Books

Reading scripture through the experience of disability

Julia Watts Belser sees in the Torah a God who is in love with the creative possibilities of difference.

Julia Watts Belser has written a book about joy, a political manifesto, a cry from the heart, and a spiritual companion. A queer and feminist rabbi, spiritual teacher, scholar of disability in both Jewish and Christian traditions, and disability activist, Belser carries all of these identities with strength, grace, and determination. Her writing is both intimate and eloquent.

Disability politics are a provocative challenge to prevailing notions of human value, according to Belser. Disability is a normal fact of her life and an essential part of her being. She was born with cerebral palsy, and her life has been shaped by structures of exclusion. Disability, she writes, is a dimension of human diversity worthy of acceptance and respect, especially in religious spaces.

Religious communities often treat disability as a problem to be solved rather than as a dimension of human diversity. She describes an encounter with a visitor at her synagogue who demands, “What’s wrong with you?” She has often parried the same query from curious passersby and congregants. “What’s wrong with me has more to do with exclusion, objectification, pity, and disdain than with honest muscle and bone,” she writes. When it comes to religious life—and all of life—Belser simply wants equity and access.

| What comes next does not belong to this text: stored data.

Lemma spec_call_step cap alloc c m key e a m' :
  deletes c = false -> m !! key = Some e -> (forall k x, m !! k = Some x -> rr_request_key x = k) ->
  spec_call cap alloc c m = (a, m') ->
  (moved_to key a = None /\ m' !! key = Some e) \/
  (is_pending (rr_state e) = true /\ exists e', answer_of e e' /\ moved_to key a = Some e' /\ m' !! key = Some e').
Proof.
  intros Hd E Hk. destruct c as [p|k rev o akey at_ms|k rev at_ms|older]; [| | |done]; cbn [spec_call].
  - unfold spec_propose. destruct (validate_proposal p); [|intros [= <- <-]; by left].
    destruct (m !! pp_request_key p) as [x|] eqn:Ex.
    + destruct (first_difference x p); intros [= <- <-]; by left.
    + destruct (cap <=? _); [intros [= <- <-]; by left|]. destruct alloc; intros [= <- <-]; [|by left].
      left. split; [done|]. rewrite lookup_insert_ne; [done|]. congruence.
  - destruct (move_refusal _ _ _ _ _); [intros [= <- <-]; by left|]. intros S.
    eapply spec_move_step in S as [S|(S1 & S2 & S3)]; [by left|right|done..]. split; [done|].
    eexists. split_and!; [|exact S2|exact S3]. eexists _, _, _. split; [|done]. by destruct o.
  - destruct (move_refusal _ _ _ _ _); [intros [= <- <-]; by left|]. intros S.
    eapply spec_move_step in S as [S|(S1 & S2 & S3)]; [by left|right|done..]. split; [done|].
    eexists. split_and!; [|exact S2|exact S3]. eexists _, _, _. by split; [|done].
Qed.

(** Where a record of the map after a call comes from. *)
Definition comes_from (c : Call) (m : Entries) (key : list Z) (e' : ApprovalRequestRecord) : Prop :=
  m !! key = Some e' \/
  (m !! key = None /\ rr_state e' = Pending /\ rr_request_key e' = key /\ exists p, c = CallPropose p) \/
  (exists e, m !! key = Some e /\ is_pending (rr_state e) = true /\
     match c with
     | CallDecide k _ o akey at_ms => k = key /\ e' = answered (outcome_state o) (Some akey) at_ms e
     | CallExpire k _ at_ms => k = key /\ e' = answered Expired None at_ms e
     | _ => False
     end).

Lemma spec_move_back key rev g m a m' k e' :
  spec_move key rev g m = (a, m') -> m' !! k = Some e' ->
  m !! k = Some e' \/ (exists e, m !! k = Some e /\ is_pending (rr_state e) = true /\ key = k /\ e' = g e).
Proof.
  unfold spec_move. destruct (m !! key) as [e|] eqn:E; [|intros [= _ <-]; by left].
  destruct (_ && _) eqn:P; [|intros [= _ <-]; by left]. intros [= _ <-]. bool_prop.
  rewrite lookup_insert_Some. intros [[<- <-]|[_ H]]; [right|by left]. exists e. by destruct P.
Qed.

Lemma spec_call_back cap alloc c m a m' key e' :
  spec_call cap alloc c m = (a, m') -> m' !! key = Some e' -> comes_from c m key e'.
Proof.
  unfold comes_from. destruct c as [p|k rev o akey at_ms|k rev at_ms|older]; cbn [spec_call].
  - unfold spec_propose. destruct (validate_proposal p); [|intros [= _ <-]; by left].
    destruct (m !! pp_request_key p) as [x|] eqn:Ex; [intros [= _ <-]; by left|].
    destruct (cap <=? _); [intros [= _ <-]; by left|]. destruct alloc as [id|]; [|intros [= _ <-]; by left].
    intros [= _ <-]. rewrite lookup_insert_Some. intros [[<- <-]|[_ H]]; [|by left]. right; left. eauto.
  - destruct (move_refusal _ _ _ _ _); [intros [= _ <-]; by left|]. intros S H.
    destruct (spec_move_back _ _ _ _ _ _ _ _ S H) as [?|(e & ? & ? & ? & ?)]; [by left|right; right; eauto].
  - destruct (move_refusal _ _ _ _ _); [intros [= _ <-]; by left|]. intros S H.
    destruct (spec_move_back _ _ _ _ _ _ _ _ S H) as [?|(e & ? & ? & ? & ?)]; [by left|right; right; eauto].
  - destruct (older <? 0); [intros [= _ <-]; by left|]. intros [= _ <-].
    rewrite map_lookup_filter_Some. intros [H _]. by left.
Qed.

(** What a proposal asks for: everything but its answer. *)
Definition same_proposal (e e' : ApprovalRequestRecord) : Prop :=
  rr_request_entry_id e' = rr_request_entry_id e /\ rr_request_key e' = rr_request_key e /\
  rr_subject e' = rr_subject e /\ rr_run_id e' = rr_run_id e /\ rr_context e' = rr_context e /\
  rr_requested_by e' = rr_requested_by e /\ rr_requested_at_ms e' = rr_requested_at_ms e /\
  rr_expires_at_ms e' = rr_expires_at_ms e.

(** One call on the table: the table stays well formed, no record is lost or
    comes to ask for something else, an answered one stays as it is, and every
    record has a reason to be there. *)
Lemma run_call_step `{RandomRowidLaws} h c (s : Store) :
  table_ok (table s) -> deletes c = false ->
  let s' := snd (run_call h c s) in
  table_ok (table s') /\
  (forall key e, entries_of (table s) !! key = Some e ->
     exists e', entries_of (table s') !! key = Some e' /\ same_proposal e e' /\
       (is_pending (rr_state e) = false -> e' = e)) /\
  (forall key e', entries_of (table s') !! key = Some e' -> comes_from c (entries_of (table s)) key e').
Proof.
  intros Hok Hc s'. destruct (run_call h c s) as [a s1] eqn:E. cbn in s'. subst s'.
  destruct (run_call_refines h c s a s1 Hok E) as (Hs & Hok1 & _). split_and!; [done| |].
  - intros key e He.
    assert (Hk : forall k x, entries_of (table s) !! k = Some x -> rr_request_key x = k)
      by (intros k x Hx; by apply (entry_in_table _ _ _ Hok) in Hx as (_ & ? & _)).
    destruct (spec_call_step _ _ _ _ _ _ _ _ Hc He Hk Hs) as [[_ H1]|(Hp & e' & (st & k & t & _ & ->) & _ & H1)].
    + exists e. done.
    + eexists. split_and!; [exact H1|done|]. congruence.
  - intros key e' He'. by eapply spec_call_back.
Qed.
(** Whatever the functions of the lane do to it, from a given lane on: each of
    them called any number of times, with any arguments, by any process, and
    wherever one leaves the databases to others, others run any of these
    functions in their turn; a decision may end with its process, or with a
    failure of the request database, after its ledger write.  Only a decision
    of the free-form lane of [record_approval], on a key that has no proposal
    when it looks, is about a key of [free]. *)
Inductive ran `{RandomRowid} (free : list Z -> Prop) : Lane -> Lane -> Prop :=
| ran_nothing l : ran free l l
| ran_then l1 l2 l3 : ran free l1 l2 -> ran free l2 l3 -> ran free l1 l3
| ran_propose h p l : ran free l (with_requests (snd (ApprovalRequests.propose h p (requests l))) l)
| ran_expire h key revision at_ms l :
    ran free l (with_requests (snd (ApprovalRequests.expire h key revision at_ms (requests l))) l)
| ran_launch d run_id digest o now_ms l : ran free l (snd (admit_approval d run_id digest o now_ms l))
| ran_permission context expires_after run_id request_id now_ms l :
    ran free l (snd (provider_propose context expires_after run_id request_id now_ms l))
| ran_unanswered bell run_id now_ms l :
    ran free l (with_requests (expire_unanswered_approvals bell run_id now_ms (requests l)) l)
| ran_decision meanwhile fault h cap key outcome decider now_ms l :
    (forall point l, ran free l (meanwhile point l)) -> handle_capacity cap ->
    ran free l (snd (record_decision meanwhile fault h cap key outcome decider now_ms l))
| ran_approval meanwhile fault h cap r l :
    (forall point l, ran free l (meanwhile point l)) -> handle_capacity cap ->
    ((forall e, ApprovalRequests.entry (ar_approval_key r) (table (requests l)) <> Ok (Some e)) ->
       free (ar_approval_key r)) ->
    ran free l (snd (record_approval meanwhile fault h cap r l))
| ran_repair meanwhile h l :
    (forall l, ran free l (meanwhile l)) -> ran free l (snd (reconcile_approval_requests meanwhile h l))
| ran_sweep meanwhile h now_ms l :
    (forall l, ran free l (meanwhile l)) -> ran free l (snd (tick_expiries meanwhile h now_ms l)).
(* ===== verification/Seccomp.v ===== *)
(** The socket filter of a run: [automonique-runner/src/seccomp.rs].

    The policy, its compilation to denial rules and the two programs that are
    installed.  The seccompiler crate and the kernel are the class [Seccomp];
    [SeccompLaws] is what their documentation says of them: how a chain of rules
    is read, and that of several programs the most restrictive answer is taken.
    Numbers are those of Linux on x86_64. *)

From S2P Require Import Prelude Text.

Definition DENIAL_ERRNO : Z := 1.
Definition SOCKET_TYPE_MASK : Z := 0xff.
Definition MAX_ALLOWED_SHAPES : Z := 8.
Definition MAX_ALLOWED_PROTOCOL : Z := 255.
Definition X32_SYSCALL_BIT : Z := 0x40000000.
Definition SYS_SOCKET : Z := 41.
Definition SYS_SOCKETPAIR : Z := 53.
Definition IO_URING_SYSCALLS : list Z := [425; 426; 427].
Definition PROCESS_INSPECTION_SYSCALLS : list Z := [101; 310; 311; 438; 521; 539; 540].
Definition NAMESPACE_SYSCALLS : list Z := [272; 308].
Definition SYS_CLONE : Z := 56.
Definition SYS_CLONE3 : Z := 435.
Definition CLONE_NAMESPACE_FLAGS : list Z :=
  [0x20000; 0x2000000; 0x4000000; 0x8000000; 0x10000000; 0x20000000; 0x40000000; 0x80].
Definition CLONE3_ERRNO : Z := 38.
Definition ARG_CLONE_FLAGS : Z := 0.
Definition ARG_DOMAIN : Z := 0.
Definition ARG_TYPE : Z := 1.
Definition ARG_PROTOCOL : Z := 2.
Definition TYPE_MASK_BITS : Z := 8.
Definition TYPE_FLAGS : list Z := [0; 0x80000; 0x800; Z.lor 0x80000 0x800].

Inductive SocketDomain := Unix | Inet | Inet6.
Inductive SocketKind := Stream | Datagram | SeqPacket.

#[export] Instance SocketDomain_eq_dec : EqDecision SocketDomain.
Proof. solve_decision. Defined.
#[export] Instance SocketKind_eq_dec : EqDecision SocketKind.
Proof. solve_decision. Defined.

Definition address_family (d : SocketDomain) : Z := match d with Unix => 1 | Inet => 2 | Inet6 => 10 end.
Definition socket_type_of (k : SocketKind) : Z := match k with Stream => 1 | Datagram => 2 | SeqPacket => 5 end.

(** The casts to [u32] of values that are not negative. *)
Definition domain_argument (d : SocketDomain) : Z := address_family d.
Definition kind_argument (k : SocketKind) : Z := socket_type_of k.

Record AllowedSocketShape := mkShape {
  sh_domain : SocketDomain;
  sh_kind : SocketKind;
  sh_protocols : list Z
}.

#[export] Instance AllowedSocketShape_eq_dec : EqDecision AllowedSocketShape.
Proof. solve_decision. Defined.

Inductive SocketFilterError :=
| UnsupportedArch
| DuplicateShape (d : SocketDomain) (k : SocketKind)
| TooManyShapes
| ProtocolOutOfRange (protocol : Z)
| ShapeDeniedByItsOwnFilter (shape : AllowedSocketShape)
| FilterRefused (detail : list Z)
| ApplyRefused (detail : list Z).

(** The arguments as [u32]. *)
Record SocketCall := mkCall { call_domain : Z; call_type : Z; call_protocol : Z }.

Definition as_u32 (z : Z) : Z := z mod 2 ^ 32.

(** [SocketCall::new], of three [i32]. *)
Definition socket_call (domain socket_type protocol : Z) : SocketCall :=
  mkCall (as_u32 domain) (as_u32 socket_type) (as_u32 protocol).

Definition argument (call : SocketCall) (index : Z) : Z :=
  if index =? ARG_DOMAIN then call_domain call
  else if index =? ARG_TYPE then call_type call
  else call_protocol call.

Definition shape_permits (s : AllowedSocketShape) (call : SocketCall) : bool :=
  (call_domain call =? domain_argument (sh_domain s))
  && (Z.land (call_type call) SOCKET_TYPE_MASK =? kind_argument (sh_kind s))
  && bool_decide (call_protocol call ∈ sh_protocols s).

(** * Policies *)

Definition Policy := list AllowedSocketShape.

Definition deny_all : Policy := [].

Definition allowing (domain : SocketDomain) (kind : SocketKind) (protocols : list Z) (p : Policy)
  : result SocketFilterError Policy :=
  if existsb (fun s => bool_decide (sh_domain s = domain) && bool_decide (sh_kind s = kind)) p
  then Err (DuplicateShape domain kind)
  else if MAX_ALLOWED_SHAPES <=? len p then Err TooManyShapes
  else
    match List.find (fun protocol => MAX_ALLOWED_PROTOCOL <? protocol) protocols with
    | Some protocol => Err (ProtocolOutOfRange protocol)
    | None => Ok (p ++ [mkShape domain kind protocols])
    end.

Definition allowing_unix_sockets (p : Policy) : result SocketFilterError Policy :=
  p ← allowing Unix Stream [0] p; allowing Unix Datagram [0] p.

Definition allowing_unix_seqpacket_sockets (p : Policy) : result SocketFilterError Policy :=
  allowing Unix SeqPacket [0] p.

Definition allowing_tcp_sockets (p : Policy) : result SocketFilterError Policy :=
  p ← allowing Inet Stream [0; 6] p; allowing Inet6 Stream [0; 6] p.

Definition allowing_inet_datagram_sockets (p : Policy) : result SocketFilterError Policy :=
  p ← allowing Inet Datagram [0; 17] p; allowing Inet6 Datagram [0; 17] p.

Definition denies_all_socket_creation (p : Policy) : bool := bool_decide (p = []).

Definition permits_call (p : Policy) (call : SocketCall) : bool :=
  existsb (fun s => shape_permits s call) p.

Reading sacred text through the lens of disability experience can transform our understanding of theology, she writes. “Open the Bible, and disability is everywhere.” Moses stutters, Isaac is blind in old age, Jacob wrestles with an angel and is left limping. She challenges conventional readings of the Bible, which she calls a crucial book and a powerful force in America’s public policy.

In approaching the Bible, Belser does not start by asking what the text says; she first asks how it is understood. She also freely critiques texts that portray God as discriminating against people with disabilities. Such texts witness the deep human disdain for them that runs through history, culture, and sacred narratives, she notes. In a discussion of the priestly blemishes enumerated in Leviticus 21, for example, Belser analyzes God’s instruction that priests with certain defects cannot offer sacrifices. She sees that passage as a powerful testament to the way humans endow God with our own prejudices, a reminder of how easy it is for humans to press our assumptions on the Divine. Such texts demonstrate how religion gets intertwined with the practice of power, she writes.

Our “cultures mark certain bodies and minds as normal, while designating others as deviant and defective,” she contends. The latter get shut out of public space and religious space, discarded. Rejecting that reading, Belser hears the text as a sacred call to “reconsider the kinds of judgments we make about bodies, to probe why those we judge imperfect are also judged unworthy.” She questions why normalcy is prized above all else. Who pays the cost when such judgments are projected onto God?

Belser relishes the implications in Exodus 3 of God’s impatience with Moses, who initially declines God’s call to go to the enslaved children of Israel. “I’m bolstered by the honesty of divine frustration, by the fact that Moses’s disability isn’t fashioned into an opt-out clause on spiritual responsibility,” she writes. Rather, God adds Aaron to be Moses’ spokesman to Pharaoh, possibly the first accommodation to disability in the Bible.

Belser chooses to view God as a brilliant artist and capacious creator, in love with the generative possibilities of difference. “For me, the Bible is a text that offers windows onto the sacred, that reveals the imprint and echo of divine presence. But it is never a straightforward communication, an unmediated chronicle of encounter between the human and the holy,” she writes. “The God I know has made a world brimming . . . with difference, has fashioned minds and limbs that unfold in their own particular ways.” She goes on: “The Torah is a chronicle of divine delegation. God needs human hands to lift and build, to make and hold.”

Disability can be a generative force, a goad to creativity, a source of embodied knowledge. “Reading Torah through the lens of disability experience invites us to rethink the nature of divine power,” Belser writes.

Her book is for all believers as well as for those who reject religious belief. She weaves information about Jewish approaches to text throughout, and she provides a glossary of Jewish terms and extensive footnotes. When she quotes from the Christian Bible, she is cautious to temper her criticism.

Too often in religious spaces, Belser writes, people see disability as an opportunity for a certain kind of prayer: a prayer that the person be made “whole” or “normal” and be “healed.” Belser is interested in action—action that would make spaces accessible to those who live with disability. “That’s the kind of prayer I’m looking for, the kind of solidarity that’s simultaneously bold and imminently practical,” she writes. “That bears witness to the wrong and commits to reconfiguring the facts of exclusion.”

Belser prays for a world to come that is accepting of disability and diversity, that welcomes the stranger and the strange, and where prayer is action and action is prayer. In this world, all are welcome because the practices of interdependence, mutuality, love, and care embrace everyone. 

Emily Soloff

Emily Soloff, now retired, was associate director for interreligious and intergroup relations at the American Jewish Committee.